Return every line below in which "mbind" appears.

• Listed records:

+--

(** What a wave does to the node: the messages, and the versions they advance. *)
Record sent (c : Core) (msgs : Wave V) (nv : option NodeVersion) w n w' n' : Prop := {
  se_running : running c w' n';
  se_same : same_node n n';
  se_state : a_state (n_aux n') = a_state (n_aux n);
  se_terminal : v_terminal (n_value n') = v_terminal (n_value n) || ends_stream msgs;
  se_version : vs_value (n_version n') = nv;
  se_log : w_log w' = w_log w ++ (msgs ≫= events c n);
  se_frame : w_delivery_depth w' = w_delivery_depth w ∧ w_deferred_actions w' = w_deferred_actions w
}.

Lemma emit_msgs fuel c msgs nv w n :
  running c w n → v_terminal (n_value n) = false → plain_msgs msgs = true →
  advance_all (vs_policy (n_version n)) (vs_value (n_version n)) (values msgs) = inr nv →
  ∃ w' n', for_each msgs (emit_message uc (exec uc (S fuel)) c) w = Ret tt w' ∧ sent c msgs nv w n w' n'.
Proof.
  revert w n. induction msgs as [|m msgs IH]; intros w n Hr Ht Hp Hv.
  - exists w, n. split; [done|]. simpl in Hv. simplify_eq. split; try done; [by rewrite orb_false_r|].
    by rewrite app_nil_r.
  - simpl in Hp. apply andb_true_iff in Hp as [[Hm Hlast]%andb_true_iff Hp].
    assert (∃ nv1, next_version_for n m w = Ret nv1 w
      ∧ (let nv2 := match m with Data _ => nv1 | _ => vs_value (n_version n) end in
         advance_all (vs_policy (n_version n)) nv2 (values msgs) = inr nv)) as (nv1 & Hv1 & Hv2).
    { destruct m; try done; simpl in Hv |- *; [|by eexists..].
      destruct (advance_node_version _ _ _) as [|nv1]; [done|]. by exists nv1. }
    pose proof (emit_plain fuel c m nv1 n w (ru_node _ _ _ Hr) Ht Hm Hv1 (ru_observers _ _ _ Hr)) as He.
    pose proof (absorbed_same m nv1 n Hm) as Hsame.
    set (n1 := absorbed m nv1 n) in *. set (w1 := append_log _ _) in *.
    assert (running c w1 n1) as Hr1.
    { apply (running_frame c (upd_node c (λ _, n1) w)); [by apply (running_update c w n (λ _, n1))|done..|].
      apply (ru_calm _ _ _ Hr). }
    cbn [for_each]. rewrite (bind_ret _ _ _ _ _ He).
    destruct (is_terminal_msg m) eqn:Hterm; simpl in Hlast.
    + destruct msgs; [|done]. exists w1, n1. split; [done|]. split; try done.
      * by apply absorbed_state.
      * unfold n1. rewrite absorbed_terminal by done. rewrite Ht. simpl. by rewrite Hterm.
      * unfold n1. rewrite absorbed_version by done. simpl in Hv2. congruence.
      * cbn [mbind list_bind]. by rewrite app_nil_r.
    + destruct (IH w1 n1) as (w2 & n2 & He2 & [Hr2 Hs2 Ha2 Ht2 Hv2' Hl2 Hf2]); [done| |done| |].
      * unfold n1. by rewrite absorbed_terminal.
      * unfold n1 at 2. rewrite absorbed_version by done. by rewrite (sn_policy _ _ Hsame).
      * exists w2, n2. split; [done|]. split; try done.
        -- by etrans.
        -- rewrite Ha2. by apply absorbed_state.
        -- rewrite Ht2. unfold n1. rewrite absorbed_terminal by done. rewrite Ht. simpl. by rewrite Hterm.
        -- rewrite Hl2. cbn [mbind list_bind]. change (w_log w1) with (w_log w ++ events c n m).
           rewrite <- (assoc_L (++)). f_equal. f_equal. unfold events. by rewrite (sn_subs _ _ Hsame).
Qed.

Lemma version_compatible p cur (v : V) nv :
  advance_node_version cur p v = inr nv → assert_node_version_data_compatible p v = inr tt.
Proof.
  destruct p; try done. simpl. unfold hash_node_data. destruct (next_counter cur); [done|]. destruct (data_bytes v); done.
Qed.

Lemma assert_versions_advance n msgs nv w cur :
  advance_all (vs_policy (n_version n)) cur (values msgs) = inr nv → assert_versions n msgs w = Ret tt w.
Proof.
  unfold assert_versions. revert cur. induction msgs as [|m msgs IH]; intros cur Hv; [done|]. cbn [for_each].
  rewrite (bind_ret _ _ w tt w).
  - destruct m; try (by apply (IH cur)). simpl in Hv. destruct (advance_node_version _ _ _) as [|nv1]; [done|].
    by apply (IH nv1).
  - destruct m; try done. simpl in Hv. destruct (advance_node_version _ _ _) as [|nv1] eqn:Ha; [done|].
    by rewrite (version_compatible _ _ _ _ Ha).
Qed.

Lemma pin_once_rest (c : Core) w :
  w_log (pin_once c w) = w_log w ∧ w_disp (pin_once c w) = w_disp w
  ∧ w_deferred_actions (pin_once c w) = w_deferred_actions w
  ∧ w_delivery_depth (pin_once c w) = w_delivery_depth w.
Proof. unfold pin_once. by repeat case_match. Qed.

(** [down] in the node's own run goes straight to the delivery of the wave. *)
Lemma down_running rec c msgs nv w n :
  running c w n → v_terminal (n_value n) = false → plain_wave msgs = true →
  advance_all (vs_policy (n_version n)) (vs_value (n_version n)) (values msgs) = inr nv →
  down uc rec c msgs w
  = bind (with_delivery_scope rec (for_each msgs (emit_message uc rec c))) (λ _, ret tt) (pin_once c w)
  ∧ running c (pin_once c w) n.
Proof.
  intros Hr Ht (Hp & Hshape & Hx)%plain_wave_msgs Hv.
  destruct (pin_once_rest c w) as (_ & Hd & Ha & Hde).
  assert (get_node (pin_once c w) c = get_node w c) as Hg by apply frame_get_node, frame_pin_once.
  assert (running c (pin_once c w) n) as Hr1.
  { apply (running_frame c w); [done..|]. rewrite Ha, Hde. apply (ru_calm _ _ _ Hr). }
  split; [|done]. unfold down. rewrite (bind_ret _ _ _ _ _ (node_run _ _ _ (ru_node _ _ _ Hr))), Ht.
  unfold wave_register. rewrite (bind_ret _ _ w tt (pin_once c w)) by done. set (w1 := pin_once c w) in *.
  pose proof (node_run _ _ _ (ru_node _ _ _ Hr1)) as Hnode. rewrite (bind_ret _ _ _ _ _ Hnode), Hshape.
  rewrite (bind_ret _ _ _ _ _ (assert_versions_advance n msgs nv w1 _ Hv)).
  rewrite (ru_inside _ _ _ Hr). rewrite (bind_ret _ _ w1 (Some msgs) w1) by done.
  rewrite (bind_ret _ _ w1 (Some msgs) w1).
  2:{ unfold buffer_on_pause. destruct (running_async c w1 n Hr1) as [b Hb].
      rewrite (bind_ret _ _ _ _ _ Hb), (bind_ret _ _ _ _ _ Hnode).
      unfold should_buffer_on_pause, pull_quiet. rewrite (ru_paused _ _ _ Hr), (ru_pull _ _ _ Hr).
      by destruct (pausable (n_config n)). }
  unfold emit_wave. rewrite Hx. rewrite (bind_ret _ _ w1 tt w1) by done.
  rewrite (bind_ret _ _ _ _ _ Hnode), (ru_owed _ _ _ Hr). cbn [negb orb]. rewrite andb_false_r. done.
Qed.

+--

• Task answer:
      * cbn [mbind list_bind]. by rewrite app_nil_r.
        -- rewrite Hl2. cbn [mbind list_bind]. change (w_log w1) with (w_log w ++ events c n m).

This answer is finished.